(** Modelled from the spec: the container for the matched elements, as the
    design document describes [findConversationContainer]; [None] is "no
    container". *)
Definition containerOf (matched : list Node) : option Node :=
  match matched with
  | [] => None
  | m :: ms => last (foldl commonPrefix (ancestorPath m) (ancestorPath <$> ms))
  end.

(** Modelled from the spec: [ContainerFinder.findConversationContainer] with
    the message selector of the adapter, on a document. *)
Definition findConversationContainer {A} (messageSelector : A → bool)
    (document : Element A) : option Node :=
  containerOf (querySelectorAll messageSelector document).

End ContainerFinder.
(** ** Example storage areas *)

Module ChatTimeExamples.
Import StorageAdapter ChatTimeStorageManager.
Open Scope string_scope.
Open Scope Z_scope.

Definition store1 : storage :=
  Area (Some {[ "chat.example/c/1" := Rec (Some 100) (Some 200) (Some {[ "gemini-0" := 150 ]}) ]}) 0.

(** A record whose [createTime] is the number [0]: set, not [null], and
    falsy. *)
Definition storeZero : storage :=
  Area (Some {[ "chat.example/c/1" := Rec (Some 0) (Some 200) (Some ∅) ]}) 0.

Definition store2 : storage :=
  Area (Some {[ "chat.example/c/1" :=
                  Rec (Some 100) (Some 200)
                      (Some (<[ "gemini-0" := 150 ]> {[ "gemini-r_abc" := 120 ]}));
                "chat.example/c/2" := Rec (Some 50) (Some 60) (Some {[ "gemini-1" := 55 ]}) ]})
       0.

(** A conversation last visited on 1 January, loaded again on 1 March. *)
Definition storeOld : storage :=
  Area (Some {[ "chat.example/c/1" :=
                  Rec (Some 1704067200000) (Some 1704067200000)
                      (Some {[ "gemini-r_abc" := 1704067200000 ]}) ]}) 0.

End ChatTimeExamples.

Module StarExamples.
Import StorageAdapter Turn StarStorageManager.
Open Scope string_scope.

Definition starA : StarItem :=
  Star "chat.example/c/1:5" "https://chat.example/c/1" "chat.example/c/1"
       (Some (KNum 5)) "a" 1000 None.
Definition starB : StarItem :=
  Star "chat.example/c/1:5" "https://chat.example/c/1" "chat.example/c/1"
       (Some (KNum 5)) "b" 2000 None.
Definition starC : StarItem :=
  Star "chat.example/c/1:7" "https://chat.example/c/1" "chat.example/c/1"
       (Some (KNum 7)) "c" 1500 (Some "folder-1").

End StarExamples.

Module RecorderExamples.
Import StorageAdapter ChatTimeStorageManager ChatTimeRecorder.
Open Scope string_scope.
Open Scope Z_scope.

(** The first turn of a conversation, recorded under its provisional id. *)
Definition recorder0 : Recorder :=
  Recorder_ (Some (Pending 0 "gemini-0"))
            (Area (Some {[ "chat.example/c/1" :=
                             Rec (Some 100) (Some 100) (Some {[ "gemini-0" := 100 ]}) ]}) 1)
            [].

(** A page that never assigns a real id. *)
Definition pageNever : nat → Tick := λ _, TurnId "gemini-0".

(** A page that assigns the real id before the fourth callback. *)
Definition pageThird : nat → Tick :=
  λ i, if (i <? 3)%nat then TurnId "gemini-0" else TurnId "gemini-abc123".

End RecorderExamples.

Module MigrationExamples.
Import Migrations.
Open Scope string_scope.
Open Scope Z_scope.

(** An installation of an old version: the prompts under their old key and
    one star, both in the synced area; nothing in the local area. *)
Definition browserOld : Browser :=
  Browser_ true ∅
    (Some {[ "biwhckdj" := JArr [JStr "Summarise this"];
             "chatTimelineStar:chat.example/c/1:2" :=
               JObj [("url", JStr "https://chat.example/c/1");
                     ("urlWithoutProtocol", JStr "chat.example/c/1");
                     ("index", JNum 2);
                     ("question", JStr "What is a monad?")] ]})
    [].

(** An installation with old single records in the local area. *)
Definition browserLegacy : Browser :=
  Browser_ true
    {[ "biwhckdj" := JArr [JStr "Summarise this"];
       "chatTimelineStar:chat.example/c/1:1" :=
         JObj [("url", JStr "https://chat.example/c/1");
               ("urlWithoutProtocol", JStr "chat.example/c/1");
               ("index", JNum 1)];
       "chatTimelineStar:chat.example/c/1:2" :=
         JObj [("url", JStr "https://chat.example/c/1");
               ("urlWithoutProtocol", JStr "chat.example/c/1");
               ("index", JNum 2)] ]}
    (Some {[ "theme" := JStr "dark" ]})
    [].

End MigrationExamples.

Module ContainerExamples.
Import ContainerFinder.
Open Scope string_scope.

(** A page: a navigation bar with a link, and a root division that holds two
    user messages, each with an answer next to it. *)
Definition page : Element string :=
  El "body"
     [El "nav" [El "a" []];
      El "div#root"
         [El "div.user-message" [El "p" []];
          El "div.answer" [];
          El "div.user-message" [];
          El "div.answer" []]].

Definition isUserMessage (data : string) : bool :=
  bool_decide (data = "div.user-message").

End ContainerExamples.

(** * Properties *)

(** ** The time records *)

Module ChatTimeFacts.
Import StorageAdapter ChatTimeStorageManager ChatTimeExamples.
Open Scope string_scope.
Open Scope Z_scope.

Ltac run_op :=
  unfold result, after, bind, ret, getAllRecords, get, set in *; simpl in *.

Lemma allOf_Area (o : option records) (n : nat) :
  allOf (Area o n) = default ∅ o.
Proof. by destruct o. Qed.

Ltac solve_member :=
  repeat case_bool_decide; try done; exfalso;
  match goal with
  | Hin : ?k ∈ _ :: _, Hn : ¬ ?k ∈ _ |- _ =>
      apply elem_of_cons in Hin as [?|?]; done
  | Hin : ?k ∈ _, Hn : ¬ ?k ∈ _ :: _ |- _ => apply Hn; by right
  end.

Section Sweep.
Context {A : Type} (P : string → A → bool).

Local Abbreviation sweep := (sweep P).

Lemma sweep_spec (l : list (string * A)) :
  NoDup l.*1 →
  ∀ (cur : gmap string A) (cnt : Z),
    (∀ k v, (k, v) ∈ l → cur !! k = Some v) →
    let r := foldl sweep (cur, cnt) l in
    (∀ k, r.1 !! k =
          match cur !! k with
          | Some v => if P k v && bool_decide (k ∈ l.*1) then None else Some v
          | None => None
          end)
    ∧ Z.of_nat (size cur) = Z.of_nat (size r.1) + (r.2 - cnt)
    ∧ cnt ≤ r.2.
Proof.
  induction l as [|[k0 v0] l IH]; intros Hnd cur cnt Hin; simpl.
  - split_and!; [|lia|lia]. intros k. destruct (cur !! k); [|done].
    by rewrite andb_false_r.
  - apply NoDup_cons in Hnd as [Hk0 Hnd].
    assert (Hcur0 : cur !! k0 = Some v0) by (apply Hin; left).
    assert (Hs : sweep (cur, cnt) (k0, v0)
                 = if P k0 v0 then (delete k0 cur, cnt + 1) else (cur, cnt))
      by done.
    rewrite Hs. clear Hs. destruct (P k0 v0) eqn:HP.
    + destruct (IH Hnd (delete k0 cur) (cnt + 1)) as (IH1 & IH2 & IH3).
      { intros k v Hkv. rewrite lookup_delete_ne.
        - apply Hin. by right.
        - intros <-. apply Hk0. apply list_elem_of_fmap. by exists (k0, v). }
      split_and!.
      * intros k. rewrite IH1. destruct (decide (k = k0)) as [->|Hne].
        -- rewrite lookup_delete_eq, Hcur0, HP. simpl.
           case_bool_decide as Hd; [done|]. exfalso. apply Hd. left.
        -- rewrite lookup_delete_ne by done. destruct (cur !! k); [|done].
           destruct (P k a); [|done]. simpl.
           solve_member.
      * rewrite map_size_delete_Some in IH2 by eauto.
        assert (size cur ≠ 0%nat).
        { intros Hz%map_size_empty_inv. subst. by rewrite lookup_empty in Hcur0. }
        lia.
      * lia.
    + destruct (IH Hnd cur cnt) as (IH1 & IH2 & IH3).
      { intros k v Hkv. apply Hin. by right. }
      split_and!; [|done|done].
      intros k. rewrite IH1. destruct (cur !! k) eqn:Hk; [|done].
      destruct (P k a) eqn:HPk; [|done]. simpl.
      destruct (decide (k = k0)) as [->|Hne]; [congruence|].
      solve_member.
Qed.

(** Sweeping all the entries of a map deletes exactly those that [P] selects. *)
Lemma sweep_all (m : gmap string A) :
  let r := foldl sweep (m, 0) (map_to_list m) in
  r.1 = filter (λ kv, P kv.1 kv.2 = false) m
  ∧ Z.of_nat (size m) = Z.of_nat (size r.1) + r.2
  ∧ 0 ≤ r.2.
Proof.
  destruct (sweep_spec (map_to_list m) (NoDup_fst_map_to_list m) m 0)
    as (H1 & H2 & H3).
  { intros k v. apply elem_of_map_to_list. }
  simpl in *. split_and!; [|lia|done].
  apply map_eq. intros k. rewrite H1, map_lookup_filter.
  destruct (m !! k) as [v|] eqn:Hk; simpl; [|done].
  case_bool_decide as Hd.
  - rewrite andb_true_r. destruct (P k v) eqn:HP.
    + rewrite option_guard_False; [done|]. simpl. congruence.
    + rewrite option_guard_True; done.
  - exfalso. apply Hd. apply list_elem_of_fmap. exists (k, v). split; [done|].
    by apply elem_of_map_to_list.
Qed.
End Sweep.

Lemma foldl_keys {A} (f : gmap string A * Z → string → gmap string A * Z)
    (l : list (string * A)) acc :
  foldl f acc l.*1 = foldl (λ a kv, f a kv.1) acc l.
Proof. revert acc. induction l as [|x l IH]; intros acc; simpl; [done|apply IH]. Qed.

Lemma foldl_ext_fun {A B} (f g : A → B → A) l a :
  (∀ a b, f a b = g a b) → foldl f a l = foldl g a l.
Proof. intros E. revert a. induction l as [|x l IH]; intros a; simpl; [done|]. by rewrite E, IH. Qed.

(** The loop of [cleanupTempIds] deletes exactly the temporary ids. *)
Lemma cleanupTempIds_loop (ns : gmap string Z) :
  let r := foldl (λ '(cur, cnt) nodeId,
                    if isTempId nodeId then (delete nodeId cur, cnt + 1)
                    else (cur, cnt))
                 (ns, 0) (Object_keys ns) in
  (∀ id, r.1 !! id = if isTempId id then None else ns !! id)
  ∧ Z.of_nat (size ns) = Z.of_nat (size r.1) + r.2
  ∧ 0 ≤ r.2.
Proof.
  unfold Object_keys. rewrite foldl_keys.
  rewrite (foldl_ext_fun _ (sweep (λ k _, isTempId k))).
  2:{ intros [cur cnt] [k v]. unfold sweep. simpl. by destruct (isTempId k). }
  destruct (sweep_all (λ k (_ : Z), isTempId k) ns) as (H1 & H2 & H3).
  simpl in *. split_and!; [|done|done].
  intros id. rewrite H1, map_lookup_filter.
  destruct (ns !! id) as [v|]; simpl.
  - destruct (isTempId id) eqn:E.
    + rewrite option_guard_False; [done|]. simpl. congruence.
    + by rewrite option_guard_True.
  - by destruct (isTempId id).
Qed.

(** The loop of [cleanup] deletes exactly the inactive conversations. *)
Lemma cleanup_loop now maxAge (all : records) :
  let r := foldl (λ '(cur, cnt) '(convKey, data),
                    if inactive now maxAge data then (delete convKey cur, cnt + 1)
                    else (cur, cnt))
                 (all, 0) (map_to_list all) in
  (∀ k, r.1 !! k = match all !! k with
                   | Some d => if inactive now maxAge d then None else Some d
                   | None => None
                   end)
  ∧ Z.of_nat (size all) = Z.of_nat (size r.1) + r.2
  ∧ 0 ≤ r.2.
Proof.
  rewrite (foldl_ext_fun _ (sweep (λ _ d, inactive now maxAge d))).
  2:{ intros [cur cnt] [k v]. unfold sweep. simpl. by destruct (inactive _ _ v). }
  destruct (sweep_all (λ _ d, inactive now maxAge d) all) as (H1 & H2 & H3).
  simpl in *. split_and!; [|done|done].
  intros k. rewrite H1, map_lookup_filter.
  destruct (all !! k) as [v|]; simpl; [|done].
  destruct (inactive now maxAge v) eqn:E.
  - rewrite option_guard_False; [done|]. simpl. congruence.
  - by rewrite option_guard_True.
Qed.

(** *** The temporary-id pattern *)

Lemma matchDigits_spec (s : string) :
  matchDigits s = true ↔ s ≠ "" ∧ allChars isDigit s = true.
Proof.
  induction s as [|c s IH]; simpl; [by split; [|intros []]|].
  destruct s as [|c' s].
  - simpl. rewrite andb_true_r. split; [done|]. by intros [].
  - rewrite andb_true_iff, IH. split.
    + intros (? & _ & ?). split; [done|]. by apply andb_true_iff.
    + intros [_ (? & ?)%andb_true_iff]. done.
Qed.

Lemma matchLetters_spec (seen : bool) (s : string) :
  matchLetters seen s = true ↔
  ∃ letters digits,
    s = letters +:+ String "-" digits
    ∧ (seen = true ∨ letters ≠ "") ∧ allChars isLetter letters = true
    ∧ digits ≠ "" ∧ allChars isDigit digits = true.
Proof.
  revert seen. induction s as [|c s IH]; intros seen; simpl.
  - split; [done|]. intros (l & d & H & _). by destruct l.
  - destruct (isLetter c) eqn:Hc.
    + rewrite IH. split.
      * intros (l & d & -> & _ & Hl & Hd1 & Hd2). exists (String c l), d.
        split_and!; [done|by right|by simpl; rewrite Hc|done|done].
      * intros (l & d & H & _ & Hl & Hd1 & Hd2). destruct l as [|c' l].
        -- simpl in H. injection H as -> _. done.
        -- simpl in H. injection H as <- ->. simpl in Hl.
           apply andb_true_iff in Hl as [_ Hl]. exists l, d.
           split_and!; [done|by left|done|done|done].
    + destruct (Ascii.eqb_spec c "-") as [->|Hne].
      * rewrite andb_true_iff, matchDigits_spec. split.
        -- intros (-> & Hd1 & Hd2). exists "", s.
           split_and!; [done|by left|done|done|done].
        -- intros (l & d & H & Hs & Hl & Hd1 & Hd2). destruct l as [|c' l].
           ++ simpl in H. injection H as ->. destruct Hs as [->|?]; done.
           ++ simpl in H. injection H as <- _. simpl in Hl. first [done | by rewrite Hc in Hl].
      * split; [done|]. intros (l & d & H & _ & Hl & _). destruct l as [|c' l].
        -- simpl in H. injection H as -> _. done.
        -- simpl in H. injection H as <- _. simpl in Hl. first [done | by rewrite Hc in Hl].
Qed.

########

An exact copy of the lines above, from the one containing "(** A conversation" down to the one containing "Definition starB : StarItem" and including both, is the whole answer; retype it and nothing else.

(** A conversation last visited on 1 January, loaded again on 1 March. *)
Definition storeOld : storage :=
  Area (Some {[ "chat.example/c/1" :=
                  Rec (Some 1704067200000) (Some 1704067200000)
                      (Some {[ "gemini-r_abc" := 1704067200000 ]}) ]}) 0.

End ChatTimeExamples.

Module StarExamples.
Import StorageAdapter Turn StarStorageManager.
Open Scope string_scope.

Definition starA : StarItem :=
  Star "chat.example/c/1:5" "https://chat.example/c/1" "chat.example/c/1"
       (Some (KNum 5)) "a" 1000 None.
Definition starB : StarItem :=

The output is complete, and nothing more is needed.